-- Opening Marker --

(* ===== verification/OperatorWire.v ===== *)
(** * The operator console over the wire

[OperatorTLSListener] ([operator_listener.py]), [OperatorApplication]
([operator_api.py]), [MTLSOperatorSessionVerifier] ([operator_verifier.py]) and
[PostgresControlPlane] ([persistence.py]) together: from the bytes of a connection to
the bytes of its response. *)
From stdpp Require Import prelude strings gmap sorting pretty ssreflect.
From S2P Require Import Prelude Uuid PyTime Sha256 Json Text JsonLoads JsonProofs UuidText Domain Codec CodecTheorems AgentApi Http Net Configuration Enrollment IssuerClient Views OperatorApi OperatorVerifier.
From S2P Require Import ControlPlane Paging Database Persistence PersistenceProofs PersistenceInvariant PersistenceRefinement PersistenceTheorems PersistenceBehaviour PersistenceCalls OperatorExchange OperatorBrowse.
From S2P Require Import RateLimit Admission Connection OperatorListener.

Set Warnings "-clear-no-such-hyp".

(** The verifier the application is given. *)
Definition session_verifier (printable : Z → bool) (fromisoformat : pystr → option datetime)
    (depth : nat) (configuration : ClientConfiguration)
    (exchange : list (pystr * pystr) → result session_response) : OperatorSessionVerifier :=
  λ authorization now,
    principal ← verify printable fromisoformat depth configuration exchange authorization now;
    Ok (Some principal).

Section wire.
Context (printable : Z → bool) (fromisoformat : pystr → option datetime) (depth : nat).
Context (verifier : ClientConfiguration) (exchange : list (pystr * pystr) → result session_response).
Context (policy : OperatorAuthorizationPolicy) (listener : TLSListenerConfiguration).

Definition sessions : OperatorSessionVerifier :=
  session_verifier printable fromisoformat depth verifier exchange.

(** The listener over the application over PostgreSQL. *)
Definition console (started : bool) (c : Connection) (l : Listener) (w : world Pg)
    : Listener * world Pg * Exchange :=
  handle_transport (OperatorApi.handle printable sessions policy) listener started c l w.

(** A page disclosed: the request named a credential, the identity provider vouched for
it with an accepted response, its principal satisfies the policy now, and the events
[events] record the accepted authentication and the accepted read. *)
Definition disclosed (c : Connection) (events : list AuditEvent) (body : list Z) : Prop :=
  ∃ request authorization response p now corr,
    _read_request (tc_authority listener) (tc_port listener) (cn_reader c) = Ok request ∧
    or_authorization request = Some authorization ∧
    exchange (session_headers verifier authorization) = Ok response ∧
    accepted_session printable fromisoformat depth response p ∧
    astimezone_utc (cn_received_at c) = Ok now ∧ authorized policy p now ∧
    answered sessions policy request now corr events (_html body).

Lemma sessions_verified authorization now p :
  session_transport exchange → aware now = true → sessions authorization now = Ok (Some p) →
  ∃ r, exchange (session_headers verifier authorization) = Ok r ∧
    accepted_session printable fromisoformat depth r p.
Proof using Type.
  intros Htr Hnow. unfold sessions, session_verifier.
  pose proof (verify_outcome printable fromisoformat depth verifier exchange authorization now Htr Hnow) as Ho.
  destruct (verify _ _ _ _ _ _ _) as [q|e]; [|done]. intros [= ->]. by destruct Ho as (_ & _ & _ & Hr).
Qed.

Lemma aware_utc_of d now : astimezone_utc d = Ok now → aware now = true.
Proof using Type. by intros [_ ->]%astimezone_utc_Ok. Qed.

(** What one answer of the application means for the bytes of its body. *)
Lemma answered_disclosed c request now corr events response :
  session_transport exchange →
  _read_request (tc_authority listener) (tc_port listener) (cn_reader c) = Ok request →
  astimezone_utc (cn_received_at c) = Ok now →
  answered sessions policy request now corr events response →
  (∃ status code, response = _error status code) ∨
  (os_status response = 200%Z ∧ disclosed c events (os_body response)).
Proof using Type.
  intros Htr Hread Hnow Ha. pose proof Ha as Ha'. destruct Ha'; [left; by eauto..|]. right. split; [done|].
  destruct H as (a0 & Haz & Hv).
  destruct (sessions_verified a0 now p Htr (aware_utc_of _ _ Hnow) Hv) as (r & Hex & Hacc).
  by exists request, a0, r, p, now, corr.
Qed.
End wire.


(** ** A page served *)

(** The target of a page, as the links of the console write it. *)
Definition page_target (after : option uuid) : pystr :=
  match after with
  | None => py "/endpoints"
  | Some u => py "/endpoints?after=" ++ uuid_str u
  end.

Lemma page_target_words after :
  forallb word_char (page_target after) = true ∧ length (page_target after) ≤ 53.
Proof.
  destruct after as [u|]; [|split; [by vm_compute|apply (bool_decide_unpack _); by vm_compute]].
  unfold page_target. rw forallb_app length_app length_uuid_str. split.
  - rw (_ : forallb word_char (py "/endpoints?after=") = true); [|by vm_compute]. cbn [andb].
    eapply forallb_mono; [|apply uuid_str_chars].
    unfold uuid_char, is_lower_hex, word_char, is_ascii. lia.
  - change (length (py "/endpoints?after=")) with 17. lia.
Qed.

Lemma split_page_target after : split_target (page_target after) = (py "/endpoints", after_query after).
Proof.
  destruct after as [u|]; [|by vm_compute]. unfold split_target, page_target, after_query.
  change (py "/endpoints?after=" ++ uuid_str u) with (py "/endpoints" ++ 63%Z :: py "after=" ++ uuid_str u).
  rw partition_at; [done|]. by apply (bool_decide_unpack _); vm_compute.
Qed.

Lemma token_length token : authorization_length_ok (Some token) = Some token → length token ≤ 4096.
Proof.
  unfold authorization_length_ok. cbn [mbind option_bind]. unfold str_len, MAX_AUTHORIZATION_HEADER_BYTES.
  destruct (_ && _)%Z eqn:Hl; [|done]. intros _. lia.
Qed.

(** C18: an authorized operator is served over the wire. When a valid listener admits a
connection that sends the request for a page of the endpoint list with a credential
the verifier accepts for an operator of the policy, the connection writes exactly one
response: status 200 with the security headers, and in its body the page of the
hundred endpoints after the cursor, as the database holds them, within the size limit.
Both slots are back, and the database has only recorded the access. *)
Theorem operator_page_served printable verify policy listener c l limiter token p t w l1 l2 rest eof :
  OperatorListenerConfiguration_post_init listener = Ok tt →
  listener_wf operator_requests operator_handshakes l →
  admitted operator_allow operator_requests operator_handshakes c l limiter →
  cn_reader c = mkStreamReader (request_head (py "GET") (page_target (cursor_of l1))
                                  (client_headers listener token) ++ rest) eof →
  value_ok token = true → session printable verify policy token (cn_received_at c) p t →
  (∀ c, is_surrogate c = true → printable c = false) →
  settled w → db_wf (dbof w) → draws_fresh 3 w → (∀ e, e ∈ endpoints_of (dbof w) → encodable e) →
  py_sorted endpoint_id_leb (endpoints_of (dbof w)) = l1 ++ l2 →
  let page := utf8 (shown (dbof w) t (take 100 l2) (next_cursor l2)) in
  (Z.of_nat (length page) ≤ MAX_OPERATOR_RESPONSE_BYTES)%Z →
  ∃ w' bytes,
    handle_transport (OperatorApi.handle printable verify policy) listener true c l w
      = (mkListener limiter (ls_slots l) (ls_handshakes l), w', mkExchange [bytes] Returned false) ∧
    framed bytes 200 page ∧ after_request w w'.
Proof.
  intros Hcfg%listener_checks_ok Hwf Had Hreader Htok Hsess Hsur Hs Hdb Hfr Henc Hsorted page Hlen.
  destruct (list_request_run printable Hsur verify policy token (cn_received_at c) p t w l1 l2 Hsess Hs Hdb
    Hfr Henc Hsorted) as (w' & Hrun & Hafter).
  destruct (write_raw_framed 200 page (os_headers (_html page))) as (bytes & Hw & Hf).
  exists w', bytes. split; [|done]. unfold handle_transport.
  eapply handle_transport_admitted; [exact Hwf|exact Had| |exact Hrun|].
  - rw Hreader. destruct (page_target_words (cursor_of l1)) as [Hwords Htl].
    rw read_client_request //; [|by apply token_length, Hsess|lia]. by rw split_page_target.
  - unfold respond. change (os_body (_html (utf8 _))) with page. rw (proj2 (Z.ltb_ge _ _) Hlen). exact Hw.
Qed.

Module WireSample.
Definition listener : TLSListenerConfiguration :=
  mkTLSListenerConfiguration (py "10.1.2.3") 8443 (py "ops.example") (py "/c") (py "/k")
    (Finite (QArith_base.inject_Z 10)).
Definition principal : OperatorPrincipal := OperatorSample.principal true.
Definition fromiso (s : pystr) : option datetime :=
  if bool_decide (s = isoformat (PgSample.at_ 0)) then Some (PgSample.at_ 0)
  else if bool_decide (s = isoformat (PgSample.at_ 600)) then Some (PgSample.at_ 600) else None.
Definition token : pystr := py "Bearer good".
(** An identity provider that knows one credential. *)
Definition exchange : list (pystr * pystr) → result session_response :=
  one_session (session_headers VerifierSample.configuration token)
    (json_dumps false (principal_document principal)).
Definition connection : Connection :=
  mkConnection (Some (py "10.9.9.9")) (Ok tt) 0
    (mkStreamReader (request_head (py "GET") (page_target None) (client_headers listener token)) false)
    (PgSample.at_ 30) Uninterrupted (Ok tt).
Definition idle_listener : Listener := new_listener operator_requests operator_handshakes.
Definition verify : OperatorSessionVerifier :=
  sessions (λ _, false) fromiso 2 VerifierSample.configuration exchange.
Definition run : Listener * world Pg * Exchange :=
  console (λ _, false) fromiso 2 VerifierSample.configuration exchange OperatorSample.policy listener
    true connection idle_listener BrowseSample.w.

Lemma console_transport : session_transport exchange.
Proof. apply one_session_transport. Qed.
Lemma operator_idle_wf : listener_wf operator_requests operator_handshakes idle_listener.
Proof. split; (split; [vm_compute; split; discriminate|apply map_Forall_empty]). Qed.
Lemma operator_admits :
  admitted operator_allow operator_requests operator_handshakes connection idle_listener
    (ls_limiter run.1.1).
Proof.
  split; [|reflexivity..]. eexists _, _, _, _. split; [reflexivity|]. split; [vm_compute; reflexivity|].
  split; [vm_compute; reflexivity|]. split; vm_compute; reflexivity.
Qed.
Lemma wire_session :
  session (λ _, false) verify OperatorSample.policy token (PgSample.at_ 30) principal
    (instant (PgSample.at_ 30)).
Proof.
  split; [vm_compute; reflexivity..| |].
  - eapply (principal_post_init_Ok _ principal). vm_compute. reflexivity.
  - apply authorization_denial_None. vm_compute. reflexivity.
Qed.
(** The status line of the one response. *)
Example page_served_status :
  (λ bytes, fst <$> (fst <$> read_response bytes)) <$> ex_written run.2 = [Some (py "HTTP/1.1 200 OK")].
Proof. vm_compute. reflexivity. Qed.
End WireSample.


Lemma operator_page_served_witness :
  ∃ w' bytes, handle_transport
      (OperatorApi.handle (λ _, false) WireSample.verify OperatorSample.policy) WireSample.listener true
      WireSample.connection WireSample.idle_listener BrowseSample.w
    = (mkListener (ls_limiter WireSample.run.1.1) (ls_slots WireSample.idle_listener)
         (ls_handshakes WireSample.idle_listener), w', mkExchange [bytes] Returned false).
Proof.
  destruct (operator_page_served (λ _, false) WireSample.verify OperatorSample.policy WireSample.listener
    WireSample.connection WireSample.idle_listener (ls_limiter WireSample.run.1.1) WireSample.token
    WireSample.principal (instant (PgSample.at_ 30)) BrowseSample.w []
    (py_sorted endpoint_id_leb (endpoints_of (dbof BrowseSample.w))) [] false) as (w' & bytes & Hrun & _).
  - vm_compute. reflexivity.
  - exact WireSample.operator_idle_wf.
  - exact WireSample.operator_admits.
  - unfold WireSample.connection. cbn [cn_reader cursor_of]. by rw app_nil_r.
  - vm_compute. reflexivity.
  - exact WireSample.wire_session.
  - reflexivity.
  - exact BrowseSample.sample_settled.
  - exact BrowseSample.sample_wf.
  - destruct BrowseSample.sample_draws as [Hd Hf]. split; [|intros i Hi; apply Hf; lia].
    intros i j Hi Hj. apply Hd; lia.
  - exact BrowseSample.sample_encodable.
  - reflexivity.
  - vm_compute. discriminate.
  - by exists w', bytes.
Defined.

-- Closing Marker --

Problem: Only lines that hold the string "Context" belong in the answer, so copy every one of them from the records.

Exercise solution:
Context (printable : Z → bool) (fromisoformat : pystr → option datetime) (depth : nat).
Context (verifier : ClientConfiguration) (exchange : list (pystr * pystr) → result session_response).
Context (policy : OperatorAuthorizationPolicy) (listener : TLSListenerConfiguration).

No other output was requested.